Nicholas was coming around on the floor, and seemed to rouse just in time to hear this. His eyes snapped open.

The Thorn holding the gun laughed. “You take me for a fool.”

“Do you honestly think I was ever going to give the Grand Master the astrolabe?” Sophia asked. “I would have laughed in his face as I tore his dreams apart. If you want to use it to do the same, then I wouldn’t stop you. I’d celebrate that. The only thing I care about is making his life as miserable as he’s made mine.”

“You bloody—” Nicholas swore, cutting himself off. “Sophia, it has to be destroyed. It doesn’t matter if you have it, if they have it—once Ironwood knows, he won’t stop until it’s in his possession. Think about this—it doesn’t read passages, it creates them—”

“I know that,” she snapped.

“Once he knows—that you went with the Thorns, that you let them have it—you won’t just be exiled. You won’t just lose your standing—he will obliterate you. And that goes for all of the Thorns,” he added. “Let me destroy it now. Put the blame on me; let the old man come after me and see your worth. He’ll make you heir, but only if he doesn’t have the astrolabe, only if he can’t use it to save his first wife and create new heirs. But this…this is the path to madness.”

Etta saw the flicker of something in Sophia’s expression, the fear of confronting that truth. Her lips parted, as if to ask something; but instead she set her shoulders back, eyeing Nicholas like a queen about to order an execution. “So be it.”
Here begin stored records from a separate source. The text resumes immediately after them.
Lemma header_value_safe v : field_value (encodeModernHeaderValue v) = true.
Proof.
  unfold encodeModernHeaderValue. destruct ((_ || _) && _ && _) eqn:E; [|apply base64_value_safe]. rewrite !andb_true_iff in E. destruct E as [[_ E1] E2]. unfold field_value. by rewrite E1, E2.
Qed.
Lemma header_value_read v : read_header (encodeModernHeaderValue v) = Some v.
Proof.
  unfold encodeModernHeaderValue, read_header. destruct ((_ || _) && _ && _) eqn:E.
  - rewrite !andb_true_iff, orb_true_iff, !negb_true_iff in E. destruct E as [[[->| ->] _] _]; [done|]. by rewrite andb_false_r.
  - unfold base64HeaderValue. rewrite (proj2 (has_prefix_spec _ _)) by (by eexists). rewrite (proj2 (has_suffix_spec _ _)) by (exists ("=?base64?" +:+ base64 v); by rewrite <- str_app_assoc).
    rewrite !str_length_app. cbn [String.length andb]. destruct (Nat.leb_spec 11 (9 + (String.length (base64 v) + 2))); [|lia].
    replace (9 + (String.length (base64 v) + 2) - 2)%nat with (String.length ("=?base64?" +:+ base64 v)) by (rewrite str_length_app; cbn [String.length]; lia).
    rewrite str_app_assoc, str_take_app_length. change 9%nat with (String.length "=?base64?"). rewrite str_drop_app_length. apply unbase64_base64.
Qed.

(** ** The annotations of a schema *)

(** [annotated schema path name]: following [path] through the properties leads to a schema with this header name. *)
Inductive annotated : gmap string string -> list string -> string -> Prop :=
| annotated_here schema raw name : schema !! "x-mcp-header" = Some raw -> decode_string raw = Some name -> annotated schema [] name
| annotated_property schema raw properties k property child path name :
    schema !! "properties" = Some raw -> unmarshal_map raw = Some (Some properties) -> properties !! k = Some property -> unmarshal_map property = Some (Some child) ->
    annotated child path name -> annotated schema (k :: path) name.

Definition distinct_names (ps : list headerParameter) : Prop := forall i j a b, ps !! i = Some a -> ps !! j = Some b -> i <> j -> EqualFold (h_name a) (h_name b) = false.

Lemma EqualFold_sym a b : EqualFold a b = EqualFold b a.
Proof. unfold EqualFold. apply bool_decide_ext. split; intros H; by symmetry. Qed.
Lemma no_duplicates ps : hasDuplicateHeaderNames ps = false -> distinct_names ps.
Proof.
  unfold hasDuplicateHeaderNames. intros H.
  assert (forall i j a b, (j < i)%nat -> ps !! i = Some a -> ps !! j = Some b -> EqualFold (h_name a) (h_name b) = false) as Hlt.
  { intros i j a b Hij Ha Hb. apply not_true_is_false. intros E. apply not_true_iff_false in H. apply H, existsb_exists. exists i.
    pose proof (lookup_lt_Some _ _ _ Ha). split; [apply in_seq; lia|]. apply existsb_exists. exists j. split; [apply in_seq; lia|]. by rewrite Ha, Hb. }
  intros i j a b Ha Hb Hij. destruct (decide (j < i)%nat); [by eapply Hlt|]. rewrite EqualFold_sym. apply (Hlt j i); [lia|done|done].
Qed.

Lemma direct_spec schema parent ps : parseDirectHeader schema parent = Ok ps ->
  forall x, (x ∈ ps <-> h_path x = parent /\ annotated schema [] (h_name x)) /\ (x ∈ ps -> validHeaderToken (h_name x) = true).
Proof.
  unfold parseDirectHeader. destruct (schema !! "x-mcp-header") as [raw|] eqn:E.
  - destruct (decode_string raw) as [name|] eqn:En; [|done]. destruct (validHeaderToken name) eqn:Ev; [|done]. cbn [negb].
    assert ([{| h_name := name; h_path := parent |}] = ps -> forall x, (x ∈ ps <-> h_path x = parent /\ annotated schema [] (h_name x)) /\ (x ∈ ps -> validHeaderToken (h_name x) = true)) as H.
    { intros <- [n p]. rewrite list_elem_of_singleton. cbn [h_name h_path]. split; [|by intros [= -> ->]]. split.
      - intros [= -> ->]. split; [done|by eapply annotated_here].
      - intros (-> & Ha). inversion Ha; subst. f_equal. congruence. }
    destruct (schema !! "type") as [t|]; [|done]. destruct (decode_string t) as [typ|]; [|done]. destruct (validHeaderType typ); [|done]. intros [= <-]. by apply H.
  - intros [= <-] x. split; [|by intros ?%elem_of_nil]. split; [by intros ?%elem_of_nil|]. intros (_ & Ha). inversion Ha; subst; congruence.
Qed.

Lemma for_each_collect {A X} (f : list X -> A -> res header_error (list X)) (l : list A) (P : A -> X -> Prop) :
  (forall acc a r, a ∈ l -> f acc a = Ok r -> forall x, x ∈ r <-> x ∈ acc \/ P a x) -> forall acc r, for_each f l acc = Ok r -> forall x, x ∈ r <-> x ∈ acc \/ exists a, a ∈ l /\ P a x.
Proof.
  induction l as [|a l IH]; intros Hf acc r; cbn [for_each].
  - intros [= <-] x. split; [by left|]. intros [?|(a & Ha & _)]; [done|by apply elem_of_nil in Ha].
  - intros H x. inv_ok H. rewrite (IH (fun acc a r Ha => Hf acc a r (list_elem_of_further _ _ _ Ha)) _ _ H), (Hf _ _ _ (list_elem_of_here _ _) E). split.
    + intros [[?|?]|(b & Hb & Hp)]; [by left|right; exists a; split; [by left|done]|right; exists b; split; [by right|done]].
    + intros [?|(b & [->|Hb]%elem_of_cons & Hp)]; [by left; left|by left; right|right; by exists b].
Qed.

Section spec.
Variable order : list string -> gmap string string -> list (string * string).
Hypothesis order_all : forall p m, Permutation (order p m) (map_to_list m).
(* ===== verification/NoticeSchema.v ===== *)
(** * The notice in a result satisfies the announced schema

    [placeMiniNotice] makes room for the notice that [carry] puts into a trimmed result, and
    [setProxyOutputSchema] as a whole: what a tool's schema accepts, the announced schema
    accepts trimmed, with or without the notice. *)
From S2P Require Import Prelude GoStr Float64 GoStd Config ExcludePath Jq Response Projection JsonTree OutputSchema ResultDoc OutputSchemaProps.

(** ** Results with and without the notice *)
Inductive delivered (n : json) : json -> json -> Prop :=
| as_is w : has "__mini" (members_of w) = false -> delivered n w w
| in_object fs fs' : has "__mini" fs = false -> fs' ≡ₚ ("__mini", n) :: fs -> delivered n (JObj fs) (JObj fs')
| at_end l : delivered n (JArr l) (JArr (l ++ [JObj [("__mini", n)]])).
#[export] Hint Constructors delivered : core.

Lemma delivered_members n w cw k y : delivered n w cw -> (k, y) ∈ members_of cw -> ((k, y) ∈ members_of w /\ k <> "__mini") \/ (k = "__mini" /\ y = n).
Proof.
  assert (forall fs, has "__mini" fs = false -> (k, y) ∈ fs -> k <> "__mini") as Hfree.
  { intros fs Hf Hin ->. assert (has "__mini" fs = true) as E; [|by rewrite E in Hf]. apply has_keys, list_elem_of_fmap. by exists ("__mini", y). }
  destruct 1 as [w Hf|fs fs' Hf Hp|l]; intros Hin.
  - left. eauto.
  - cbn [members_of] in *. rewrite Hp in Hin. apply elem_of_cons in Hin as [[= -> ->]|Hin]; [by right|left; eauto].
  - by apply elem_of_nil in Hin.
Qed.
Lemma delivered_items n w cw y : delivered n w cw -> y ∈ items_of cw -> y ∈ items_of w \/ y = JObj [("__mini", n)].
Proof.
  destruct 1; intros Hin; [by left|by left|]. cbn [items_of] in *. apply elem_of_app in Hin as [Hin|Hin]; [by left|right]. by apply list_elem_of_singleton in Hin.
Qed.
Definition container (v : json) : bool := match v with JArr _ | JObj _ => true | _ => false end.
Lemma delivered_scalar n w cw : delivered n w cw -> container w = false -> cw = w.
Proof. by destruct 1. Qed.

(** ** The schemas considered: keywords as after loosening, and no [__mini] of the tool's own. *)
Fixpoint carries (s : json) : bool :=
  match s with
  | JBool _ => true
  | JObj kws =>
      bool_decide (NoDup (keys kws)) &&
      forallb (fun kw =>
        if mem (fst kw) ["anyOf"; "allOf"] then match snd kw with JArr l => forallb carries l | _ => false end
        else if String.eqb (fst kw) "properties" then match snd kw with JObj named => negb (has "__mini" named) | _ => false end
        else if String.eqb (fst kw) "enum" then match snd kw with JArr l => forallb plain_scalar l | _ => false end
        else if String.eqb (fst kw) "const" then plain_scalar (snd kw)
        else mem (fst kw) ("type" :: "items" :: "prefixItems" :: "additionalProperties" :: numericKeywords ++ annotations)) kws
  | _ => false
  end.
Definition member_carries (k : string) (kv : json) : bool :=
  if mem k ["anyOf"; "allOf"] then match kv with JArr l => forallb carries l | _ => false end
  else if String.eqb k "properties" then match kv with JObj named => negb (has "__mini" named) | _ => false end
  else if String.eqb k "enum" then match kv with JArr l => forallb plain_scalar l | _ => false end
  else if String.eqb k "const" then plain_scalar kv
  else mem k ("type" :: "items" :: "prefixItems" :: "additionalProperties" :: numericKeywords ++ annotations).
Lemma carries_get kws k kv : carries (JObj kws) = true -> get k kws = Some kv -> member_carries k kv = true.
Proof. cbn [carries]. rewrite andb_true_iff, forallb_forall. intros [_ H] Hg. apply (H (k, kv)). by apply list_elem_of_In, get_in. Qed.
Lemma carries_nodup kws : carries (JObj kws) = true -> NoDup (keys kws).
Proof. cbn [carries]. rewrite andb_true_iff. intros [H _]. by apply bool_decide_eq_true in H. Qed.
Lemma carries_branch kws k l s : carries (JObj kws) = true -> mem k ["anyOf"; "allOf"] = true -> get k kws = Some (JArr l) -> s ∈ l -> carries s = true.
Proof.
  intros Hc Hk Hg Hin. pose proof (carries_get _ _ _ Hc Hg) as H. unfold member_carries in H. rewrite Hk, forallb_forall in H. by apply H, list_elem_of_In.
Qed.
The Thorn holding Etta down against the stone floor laughed. The one with the gun motioned for him to do something, grating out a few words in Arabic. Etta watched, her mind dragging on a half-second delay, as the man grabbed Nicholas and slammed him up against the wall, ripping the sash from his waist to bind his hands. Finished with that, he punched Nicholas squarely in the jaw, sending him crashing back down onto the stone.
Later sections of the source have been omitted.